‘The reenactment of the funeral of Fenian hero O’Donovan Rossa seen through a Unionist lens’ - by Brian Spencer

Social share:

20150803-143026.jpg

‘There is no getting away from the Irish State’s endorsement of historical violence, murder and mayhem.’

What’s a northern Protestant and in-Utero unionist doing asking about and attending commemorations for a revered republican rebel, ferocious Fenian and “progenitor of terrorism”?

Jeremiah O’Donovan Rossa is the symbolhead of Irish republicanism, synonymous with modern independent Ireland.

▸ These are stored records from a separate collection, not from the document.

Fixpoint paginate_loop (limit : Z) (anchor : option Z) (jmap_ids : list Z) (w : window) : window :=
  match jmap_ids with
  | [] => w
  | jmap_id :: jmap_ids =>
      let '(mkWindow ids position anchor_offset anchor_found) := w in
      match anchor with
      | None =>
          if 0 <? position then
            paginate_loop limit anchor jmap_ids (mkWindow ids (position - 1) anchor_offset anchor_found)
          else
            let w := mkWindow (ids ++ [jmap_id]) position anchor_offset anchor_found in
            if (position =? 0) && limit_reached limit (ids ++ [jmap_id]) then w
            else paginate_loop limit anchor jmap_ids w
      | Some anchor_id =>
          if 0 <=? anchor_offset then
            if negb anchor_found && negb (jmap_id =? anchor_id) then
              paginate_loop limit anchor jmap_ids w
            else if 0 <? anchor_offset then
              paginate_loop limit anchor jmap_ids (mkWindow ids position (anchor_offset - 1) true)
            else
              let w := mkWindow (ids ++ [jmap_id]) position anchor_offset true in
              if limit_reached limit (ids ++ [jmap_id]) then w
              else paginate_loop limit anchor jmap_ids w
          else if jmap_id =? anchor_id then mkWindow (ids ++ [jmap_id]) anchor_offset anchor_offset true
          else paginate_loop limit anchor jmap_ids (mkWindow (ids ++ [jmap_id]) position anchor_offset false)
      end
  end.

(** [paginate]: the position and ids of the response; [Err] is AnchorNotFound. *)
Definition paginate (jmap_ids : list Z) (limit position : Z) (anchor : option Z) (anchor_offset : Z)
    : res (Z * list Z) :=
  let w := paginate_loop limit anchor jmap_ids (mkWindow [] position anchor_offset false) in
  let has_anchor := bool_decide (is_Some anchor) in
  if negb has_anchor || w_anchor_found w then
    if negb has_anchor && (0 <=? position) then
      Ok (if w_position w =? 0 then position else 0, w_ids w)
    else if 0 <=? w_position w then Ok (w_position w, w_ids w)
    else
      let len := Z.of_nat (length (w_ids w)) in
      let offset := Z.abs (w_position w) in
      let start_offset := if offset <? len then len - offset else 0 in
      let end_offset := if 0 <? limit then Z.min (start_offset + limit) len else len in
      Ok (start_offset, take (Z.to_nat (end_offset - start_offset)) (drop (Z.to_nat start_offset) (w_ids w)))
  else Err.
(* ===== verification/IdAssign.v ===== *)
(** * Assigning document ids: components/store/src/write/id_assign.rs

    An [IdAssigner] is built from the bitmap of the documents in use, keeps
    the gaps below the highest one as freed ids, and hands out the gaps before
    new ids. *)

From S2P Require Import Prelude Types.

Record IdAssigner : Type := mkAssigner { freed_ids : option (gset Z); next_id : DocumentId }.

(** [RoaringBitmap::max] and [min]. *)
Definition bitmap_max (bm : gset Z) : option Z :=
  match elements bm with [] => None | x :: l => Some (fold_left Z.max l x) end.
Definition bitmap_min (bm : gset Z) : option Z :=
  match elements bm with [] => None | x :: l => Some (fold_left Z.min l x) end.

Definition assigner_new (used_ids : option (gset Z)) : res IdAssigner :=
  match used_ids with
  | Some used_ids =>
      max ← unwrap (bitmap_max used_ids);
      let next_id := u32 (max + 1) in
      let all := list_to_set (seqZ 0 next_id) in
      let freed_ids := (all ∖ used_ids) ∪ (used_ids ∖ all) in
      Ok (mkAssigner (if negb (bool_decide (freed_ids = ∅)) then Some freed_ids else None) next_id)
  | None => Ok (mkAssigner None 0)
  end.

Definition assign_document_id (a : IdAssigner) : res (DocumentId * IdAssigner) :=
  match freed_ids a with
  | Some freed =>
      id ← unwrap (bitmap_min freed);
      let freed := freed ∖ {[id]} in
      Ok (id, mkAssigner (if bool_decide (freed = ∅) then None else Some freed) (next_id a))
  | None => Ok (next_id a, mkAssigner None (u32 (next_id a + 1)))
  end.

(** Assigning [n] ids in a row. *)
Fixpoint assign_many (n : nat) (a : IdAssigner) : res (list DocumentId * IdAssigner) :=
  match n with
  | O => Ok ([], a)
  | S n =>
      '(id, a) ← assign_document_id a;
      '(ids, a) ← assign_many n a;
      Ok (id :: ids, a)
  end.

(** ** Extrema *)

Lemma fold_max_spec l x :
  fold_left Z.max l x ∈ x :: l /\ forall y, y ∈ x :: l -> y <= fold_left Z.max l x.
Proof.
  revert x. induction l as [|z l IH]; intros x; cbn [fold_left].
  - split; [by apply elem_of_cons; left|]. intros y ->%list_elem_of_singleton. done.
  - destruct (IH (Z.max x z)) as [Hin Hle]. rewrite !elem_of_cons in *. split.
    + destruct Hin as [->|?]; [|auto]. destruct (Z.max_spec x z) as [[_ ->]|[_ ->]]; auto.
    + pose proof (Hle (Z.max x z) ltac:(by apply elem_of_cons; left)) as Hm.
      intros y [->|[->|Hy]%elem_of_cons]%elem_of_cons; [lia..|]. by apply Hle, elem_of_cons; right.
Qed.

Lemma fold_min_spec l x :
  fold_left Z.min l x ∈ x :: l /\ forall y, y ∈ x :: l -> fold_left Z.min l x <= y.
Proof.
  revert x. induction l as [|z l IH]; intros x; cbn [fold_left].
  - split; [by apply elem_of_cons; left|]. intros y ->%list_elem_of_singleton. done.
  - destruct (IH (Z.min x z)) as [Hin Hle]. rewrite !elem_of_cons in *. split.
    + destruct Hin as [->|?]; [|auto]. destruct (Z.min_spec x z) as [[_ ->]|[_ ->]]; auto.
    + pose proof (Hle (Z.min x z) ltac:(by apply elem_of_cons; left)) as Hm.
      intros y [->|[->|Hy]%elem_of_cons]%elem_of_cons; [lia..|]. by apply Hle, elem_of_cons; right.
Qed.

Lemma bitmap_max_spec bm :
  match bitmap_max bm with
  | Some m => m ∈ bm /\ forall y, y ∈ bm -> y <= m
  | None => bm = ∅
  end.
Proof.
  unfold bitmap_max. destruct (elements bm) as [|x l] eqn:E.
  - by apply elements_empty_iff, leibniz_equiv in E.
  - pose proof (fold_max_spec l x) as Hs. rewrite <- E in Hs. by setoid_rewrite elem_of_elements in Hs.
Qed.

Lemma bitmap_min_spec bm :
  match bitmap_min bm with
  | Some m => m ∈ bm /\ forall y, y ∈ bm -> m <= y
  | None => bm = ∅
  end.
Proof.
  unfold bitmap_min. destruct (elements bm) as [|x l] eqn:E.
  - by apply elements_empty_iff, leibniz_equiv in E.
  - pose proof (fold_min_spec l x) as Hs. rewrite <- E in Hs. by setoid_rewrite elem_of_elements in Hs.
Qed.

(** ** The invariant: which ids are taken *)

Record assigner_inv (a : IdAssigner) (taken : gset Z) : Prop := {
  inv_range : forall i, i ∈ taken -> 0 <= i < next_id a;
  inv_next : 0 <= next_id a <= U32_MAX;
  inv_freed : forall i, i ∈ default ∅ (freed_ids a) <-> 0 <= i < next_id a /\ i ∉ taken;
  inv_some : forall freed, freed_ids a = Some freed -> freed <> ∅
}.

Lemma assigner_new_inv used :
  (forall i, i ∈ default ∅ used -> 0 <= i < U32_MAX) -> used <> Some ∅ ->
  exists a, assigner_new used = Ok a /\ assigner_inv a (default ∅ used).
Proof.
  intros Hrange Hne. destruct used as [used|]; cbn [assigner_new default] in *.
  - pose proof (bitmap_max_spec used) as Hmax. destruct (bitmap_max used) as [m|]; [|congruence].
    destruct Hmax as [Hm Hle]. pose proof (Hrange m Hm) as Hmr. cbn [unwrap mbind res_bind].
    rewrite wrap_small by (unfold fits; lia). set (all := list_to_set (seqZ 0 (m + 1)) : gset Z).
    assert (forall i, i ∈ all <-> 0 <= i < m + 1) as Hall
      by (intros i; unfold all; rewrite elem_of_list_to_set, elem_of_seqZ; lia).
    set (freed := all ∖ used ∪ used ∖ all).
    assert (forall i, i ∈ freed <-> 0 <= i < m + 1 /\ i ∉ used) as Hfreed.
    { intros i. unfold freed. rewrite elem_of_union, !elem_of_difference, Hall. split; [|by left].
      intros [?|[Hi Hn]]; [done|]. exfalso. apply Hn. specialize (Hle i Hi). specialize (Hrange i Hi). lia. }
    eexists. split; [done|]. split; cbn [next_id freed_ids].
    + intros i Hi. specialize (Hle i Hi). specialize (Hrange i Hi). lia.
    + lia.
    + intros i. rewrite <- Hfreed. case_bool_decide as E; cbn; [by rewrite E|done].
    + intros freed'. case_bool_decide; cbn; congruence.
  - eexists. split; [done|]. split; cbn [next_id freed_ids default]; [set_solver|lia| |done].
    intros i. split; [by intros ?%elem_of_empty|lia].
Qed.

Lemma assign_document_id_inv a taken :
  assigner_inv a taken -> next_id a < U32_MAX ->
  exists id a', assign_document_id a = Ok (id, a') /\ (id ∉ taken) /\ 0 <= id <= next_id a /\
    (forall j, 0 <= j < id -> j ∈ taken) /\ assigner_inv a' ({[id]} ∪ taken) /\
    next_id a' <= next_id a + 1.
Proof.
  intros [Hrange Hnext Hfreed Hsome] Hlt. unfold assign_document_id.
  destruct (freed_ids a) as [freed|] eqn:Ef; cbn [default] in Hfreed.
  - specialize (Hsome freed eq_refl). pose proof (bitmap_min_spec freed) as Hmin.
    destruct (bitmap_min freed) as [id|]; [|congruence]. destruct Hmin as [Hid Hle].
    cbn [unwrap mbind res_bind]. eexists _, _. split; [done|]. pose proof (proj1 (Hfreed id) Hid) as [Hr Hnt].
    split_and!; try done; try lia.
    + intros j Hj. destruct (decide (j ∈ taken)) as [|Hn]; [done|]. exfalso.
      assert (j ∈ freed) as Hjf by (apply Hfreed; split; [lia|done]). specialize (Hle j Hjf). lia.
    + split; cbn [next_id freed_ids]; [|done| |].
      * intros i [->%elem_of_singleton|Hi]%elem_of_union; [done|by apply Hrange].
      * intros i. rewrite not_elem_of_union, not_elem_of_singleton.
        case_bool_decide as E; simpl; [|rewrite elem_of_difference, Hfreed, elem_of_singleton; tauto].
        split; [by intros ?%elem_of_empty|]. intros (Hi & Hne & Hn). rewrite <- E.
        apply elem_of_difference. rewrite Hfreed, elem_of_singleton. done.
      * intros freed'. case_bool_decide; congruence.
    + cbn. lia.
  - eexists _, _. split; [done|]. rewrite wrap_small by (unfold fits; lia).
    assert (forall j, 0 <= j < next_id a -> j ∈ taken) as Hall.
    { intros j Hj. destruct (decide (j ∈ taken)) as [|Hn]; [done|]. exfalso.
      apply (not_elem_of_empty (C := gset Z) j), Hfreed. done. }
    split_and!; try done; try lia.
    + intros Hi%Hrange. lia.
    + split; cbn [next_id freed_ids default]; [|lia| |done].
      * intros i [->%elem_of_singleton|Hi%Hrange]%elem_of_union; lia.
      * intros i. rewrite not_elem_of_union, not_elem_of_singleton.
        split; [by intros ?%elem_of_empty|]. intros (Hi & Hne & Hn). exfalso. apply Hn, Hall. lia.
Qed.

Lemma assign_many_inv n a taken :
  assigner_inv a taken -> next_id a + Z.of_nat n <= U32_MAX ->
  exists ids a', assign_many n a = Ok (ids, a') /\ length ids = n /\ NoDup ids /\
    (forall id, id ∈ ids -> (id ∉ taken) /\ 0 <= id < U32_MAX) /\
    assigner_inv a' (list_to_set ids ∪ taken) /\
    (forall id j, id ∈ ids -> 0 <= j < id -> j ∈ ids \/ j ∈ taken).
Proof.
  revert a taken. induction n as [|n IH]; intros a taken Hinv Hn.
  - exists [], a. cbn. split_and!; [done|done|constructor|by intros id ?%not_elem_of_nil| |
      by intros id j ?%not_elem_of_nil]. by rewrite union_empty_l_L.
  - destruct (assign_document_id_inv a taken Hinv) as (id & a1 & E1 & Hnt & Hr & Hleast & Hinv1 & Hn1); [lia|].
    destruct (IH a1 _ Hinv1) as (ids & a2 & E2 & Hlen & Hnd & Hfresh & Hinv2 & Hall); [lia|].
    exists (id :: ids), a2. cbn [assign_many]. rewrite E1. cbn [mbind res_bind]. rewrite E2. split_and!.
    + done.
    + cbn. lia.
    + constructor; [|done]. intros [Hid _]%Hfresh. apply Hid. set_solver.
    + intros j [->|Hj]%elem_of_cons; [split; [done|lia]|]. destruct (Hfresh j Hj) as [Hj1 Hj2].
      split; [|done]. set_solver.
    + replace (list_to_set (id :: ids) ∪ taken) with (list_to_set ids ∪ ({[id]} ∪ taken)) by set_solver. done.
    + intros x j [->|Hx]%elem_of_cons Hj; [right; by apply Hleast|].
      destruct (Hall x j Hx Hj) as [?|[->%elem_of_singleton|?]%elem_of_union];
        [left; by apply elem_of_cons; right|left; by apply elem_of_cons; left|by right].
Qed.

(** ** Properties *)

(** Document ids are never handed out twice: from an assigner built on the
    documents in use, any number of assignments below the limit of 32 bits
    succeeds and returns distinct ids, none of them in use, and always the
    lowest free ones. *)
Theorem assigned_ids_fresh used n :
  (forall i, i ∈ default ∅ used -> 0 <= i < U32_MAX) -> used <> Some ∅ ->
  (forall i, i ∈ default ∅ used -> i + 1 + Z.of_nat n <= U32_MAX) -> Z.of_nat n <= U32_MAX ->
  exists a ids a', assigner_new used = Ok a /\ assign_many n a = Ok (ids, a') /\
    length ids = n /\ NoDup ids /\
    (forall id, id ∈ ids -> (id ∉ default ∅ used) /\ 0 <= id < U32_MAX) /\
    (forall id j, id ∈ ids -> 0 <= j < id -> j ∈ ids \/ j ∈ default ∅ used).
Proof.
  intros Hr Hne Hn Hn0. destruct (assigner_new_inv used Hr Hne) as (a & Ha & Hinv).
  destruct (assign_many_inv n a (default ∅ used) Hinv) as (ids & a' & E & Hlen & Hnd & Hf & _ & Hl).
  - destruct used as [used|]; cbn in Ha; [|injection Ha as <-; cbn; lia].
    pose proof (bitmap_max_spec used) as Hm. destruct (bitmap_max used) as [m|]; [|done].
    cbn in Ha. injection Ha as <-. cbn [next_id]. destruct Hm as [Hm _]. specialize (Hn m Hm).
    specialize (Hr m Hm). rewrite wrap_small by (unfold fits; lia). done.
  - by exists a, ids, a'.
Qed.

Lemma assigned_ids_fresh_witness :
  exists a a', assigner_new (Some {[0; 2; 5]}) = Ok a /\ assign_many 4 a = Ok ([1; 3; 4; 6], a').
Proof.
  destruct (assigned_ids_fresh (Some {[0; 2; 5]}) 4) as (a & ids & a' & Ha & Hm & _).
  - intros i. cbn. rewrite !elem_of_union, !elem_of_singleton. lia.
  - intros E. apply (f_equal (fun o => bool_decide (0 ∈ default ∅ o))) in E. by vm_compute in E.
  - intros i. cbn. rewrite !elem_of_union, !elem_of_singleton. lia.
  - lia.
  - exists a. vm_compute in Ha. injection Ha as <-. vm_compute in Hm. injection Hm as <- <-.
    eexists. by vm_compute.
Defined.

Born in 1832 in Cork he was imprisoned in the late 1850s, arrested and imprisoned again in 1865 for plotting a Fenian rising. Exiled to America in 1870 he helped orchestrate the “dynamite campaign” of England and Scotland during the 1880s.

I am Irish. I am not into O’Donovan Rossa. Does that not then mean I’m not and cannot be properly Irish?

His story is not part of my cultural and political inheritance, I had not heard of him until the this year 2015. The customs of Irish protestant primogeniture means his methods and ideology are alien and abhorrent to me. Jeremiah’s story is a jeremiad, not an elixir in my tradition.

Edward Said (US professor of Orientalism) said “nations are narrations”, and Ireland has written it’s narrative, and Jeremiah O’Donovan Rossa is a defining chapter in that book, fixed and immutable.

Ireland is Green and Orange, in the black and white sense, there is no middle ground.

I would be considered a Lundy among fellow unionists for attending the republican commemoration and for giving the republican figurehead my attention.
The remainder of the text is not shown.